Despite continued predictions of a recession just around the corner, the labor market keeps humming along. In May, the U.S. economy created 339,000 jobs, a strong number. While unemployment rose to 3.7% from 3.4% the previous month, the economy remains at or near full employment.

There’s plenty of nuance in those numbers. For one, an increase in job openings caused the ratio of job openings to unemployed persons to increase. In addition, average hourly wages increased 0.3% month over month, and 4.3% year over year, to $33.44 an hour.

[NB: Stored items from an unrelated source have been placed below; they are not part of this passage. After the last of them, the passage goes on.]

(* ===== verification/LoopsFacts.v ===== *)
(** * The loops and their machine: facts

    Every step of a loop as it is written is a step of the machine of [Pollers] and
    every step of the machine is one of the loop. *)

From S2P Require Import Prelude Common Worker Pollers PollersFacts Loops.
Import Gate Scaler Limiter.

Section Refinement.
Context (interval : Q -> Z) (metrics : bool) (tq : string) (o : WorkerOptions) (t : thread).

Abbreviation code_step := (code_step interval metrics tq o t).
Abbreviation code_run := (code_run interval metrics tq o t).
Abbreviation machine_step := (machine_step interval t).
Abbreviation idle := (idle interval t).
Abbreviation follows := (follows o t).

Lemma machine_now w p w' p' ev :
  step_at interval (with_pc p t) ev w = Some (w', p') ->
  exists p1, idle w p p1 /\ machine_step w p1 w' p'.
Proof. intros H. exists p. split; [by left|by exists ev]. Qed.

(** The machine's step at a known counter, with the options of the loop. *)
Ltac step Ho := unfold step_at; cbn [t_pc with_pc t_kind pc_of]; rewrite ?Ho; cbn beta zeta.

Lemma scalable_at p : scalable o (with_pc p t) = scalable o t.
Proof. done. Qed.

Lemma reports_at p : reports o (with_pc p t) = reports o t.
Proof. done. Qed.

(** [LoadStop] at each of the positions where the machine reads the flag. *)
Lemma stop_to_machine w x k :
  options_ w = o -> follows x (LoadStop k) ->
  exists x', follows x' (k (stop_ w)) /\
    exists p1, idle w (pc_of x) p1 /\ machine_step w p1 w (pc_of x').
Proof.
  intros Ho Hf. destruct x as [p|p]; [|done].
  destruct p as [| | | | | |got|got|got| | |allowed| | | |[]| |]; try done; cbn [Loops.follows] in Hf.
  - destruct Hf as [Ht Hff]. exists (At (if stop_ w then Exited else if scalable o t then ParkCheck else Polling)).
    split; [by destruct (stop_ w)|].
    apply (machine_now _ _ _ _ Step). step Ho. by rewrite scalable_at.
  - destruct Hf as [[Hr Hs] [Ht Hff]].
    exists (At (if stop_ w then Exited else if got then Dispatching else Top)). split; [by destruct (stop_ w)|].
    exists (Received got). split; [|by exists Step].
    right. exists Step. step Ho. by rewrite scalable_at, reports_at, Hr, Hs.
  - destruct Hf as [Ht Hff].
    exists (At (if stop_ w then Exited else if got then Dispatching else Top)). split; [by destruct (stop_ w)|].
    by apply (machine_now _ _ _ _ Step).
  - destruct Hf as [Ht Hff]. exists (At (if stop_ w then Exited else AtGate)). split; [by destruct (stop_ w)|].
    by apply (machine_now _ _ _ _ Step).
  - destruct Hf as [Ht Hff]. exists (At (if stop_ w then Exited else Backoff)). split; [by destruct (stop_ w)|].
    by apply (machine_now _ _ _ _ Step).
Qed.

(** What a thread at [x] does the machine does at [pc_of x], unless nobody else sees it. *)
Lemma code_to_machine w x c w' c' :
  options_ w = o -> follows x c -> code_step (pc_of x) w c w' c' ->
  exists x', follows x' c' /\
    (w' = w /\ pc_of x' = pc_of x \/
     exists p1, idle w (pc_of x) p1 /\ machine_step w p1 w' (pc_of x')).
Proof.
  intros Ho Hf Hs.
  destruct Hs as [w|w k|w k|w s k Hp|w s got k Hm|w s j w' k Hr|w k r Hc|w now l k Hp Hl|w now allowed k Hp Hl
    |w g gate held k Hg|w g k|w k r Hc|w k|w k n|w g k|w s k|w m k|w k|w m e k].
  - simpl in Hf. subst. exists (At Top). split; [apply iteration_follows|by left].
  - destruct (stop_to_machine w x k Ho Hf) as (x' & Hx & Hm). exists x'. auto.
  - cbn [Loops.follows] in Hf. destruct Hf as (-> & Ht & Hff).
    exists (At (if draining_ w then Top else if paced (t_kind t) then Pacing else AtGate)).
    split; [by destruct (draining_ w)|]. right. by apply (machine_now _ _ _ _ Step).
  - destruct x as [p|p]; cbn [pc_of] in Hp; [subst p|done]. destruct Hf as (-> & Hff & Ht).
    exists (At (if stop_ w then Exited else Polling)). split; [by destruct (stop_ w)|].
    right. apply (machine_now _ _ _ _ Step). step Ho. cbn [pc_of]. by destruct (stop_ w).
  - destruct Hf as (-> & -> & Hr & Hf).
    exists (At (if scalable o t then Releasing got else Received got)). split; [done|].
    right. apply (machine_now _ _ _ _ Step). step Ho. unfold report_effect. rewrite scalable_at, reports_at, Hr, Hm.
    by destruct (Report got _) as [s' []].
  - destruct Hf as (-> & Hf). destruct x as [p|p]; [|done].
    destruct p as [| | | | | |got|got|got| | |allowed| | | |[]| |]; try done.
    + exists (At (Received got)). split; [done|]. right. apply (machine_now _ _ _ _ (Wakes j)). step Ho. by rewrite Hr.
    + exists (At (Failed false)). split; [done|]. right. apply (machine_now _ _ _ _ (Wakes j)). step Ho. by rewrite Hr.
  - destruct Hf as (-> & Hok & Herr). destruct r as [e|got]; simpl in Hc.
    + exists (At (Failed (scalable o t))). split; [by apply Herr|]. right.
      apply (machine_now _ _ _ _ PollThrows). step Ho. by rewrite scalable_at.
    + exists (At (Reporting got)). split; [done|]. right. by apply (machine_now _ _ _ _ (PollReturns got)).
  - destruct x as [p|p]; cbn [pc_of] in Hp; [subst p|done]. exists (At Paced). split; [done|]. right.
    apply (machine_now _ _ _ _ (ClockReads now)). step Ho. by rewrite Hl.
  - destruct x as [p|p]; cbn [pc_of] in Hp; [subst p|done]. exists (At Paced). split; [done|]. right.
    apply (machine_now _ _ _ _ (ClockReads now)). step Ho. by rewrite Hl.
  - destruct Hf as (-> & -> & Ht & Hff). exists (At (if held then Handling else Exited)).
    split; [by destruct held|]. right. apply (machine_now _ _ _ _ Step). step Ho. by rewrite Hg.
  - destruct Hf as (-> & Hf). destruct x as [p|p]; [done|]. exists (At p).
    destruct p as [| | | | | |got|got|got| | |allowed| | | |[]| |]; try done.
    + split; [done|]. right. by apply (machine_now _ _ _ _ HandleReturns).
    + split; [done|]. right. by apply (machine_now _ _ _ _ HandleThrows).
  - destruct Hf as (-> & Hok & Herr). destruct r as [e|[]]; simpl in Hc.
    + exists (Leaving (Failed false)). split; [by apply Herr|by left].
    + exists (Leaving Top). split; [done|by left].
  - destruct Hf as (-> & Hf). exists (At Top). split; [done|]. right. by apply (machine_now _ _ _ _ Step).
  - exists x. split; [apply Hf|by left].
  - destruct Hf as (-> & _ & Hf). eexists (At Handling). split; [apply Hf|by left].
  - exists x. split; [apply Hf|by left].
  - exists x. split; [apply Hf|by left].
  - exists x. split; [apply Hf|by left].
  - exists x. split; [apply Hf|by left].
Qed.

In another report, the U.S. Bureau of Economic Analysis revised gross domestic product (GDP) growth upward 0.2 percentage points to an annual rate of 1.3% for the first quarter of 2023. It’s the third consecutive quarter of positive GDP growth, although the pace is slowing. Along with the second estimate of GDP came the official first estimate of gross domestic income (GDI), which contracted by 2.3% in the first quarter of the year. The decline in GDI seems to forecast a potential slowdown in economic activity.

Indeed, a recession does seem to be looming, says Richard Barkham, chief global economist at real estate services firm CBRE. However, Barkham expects the coming downturn to be mild, and nothing like the Great Recession.

Barkham sees a number of factors propping up the U.S. economy. One is demography — population growth and a generational bulge of young, educated workers will spur output. So will an ever-evolving tech economy.

“I’ve seen four of these economic cycles, and this is by far the least serious,” Barkham told the National Association of Real Estate Editors in June.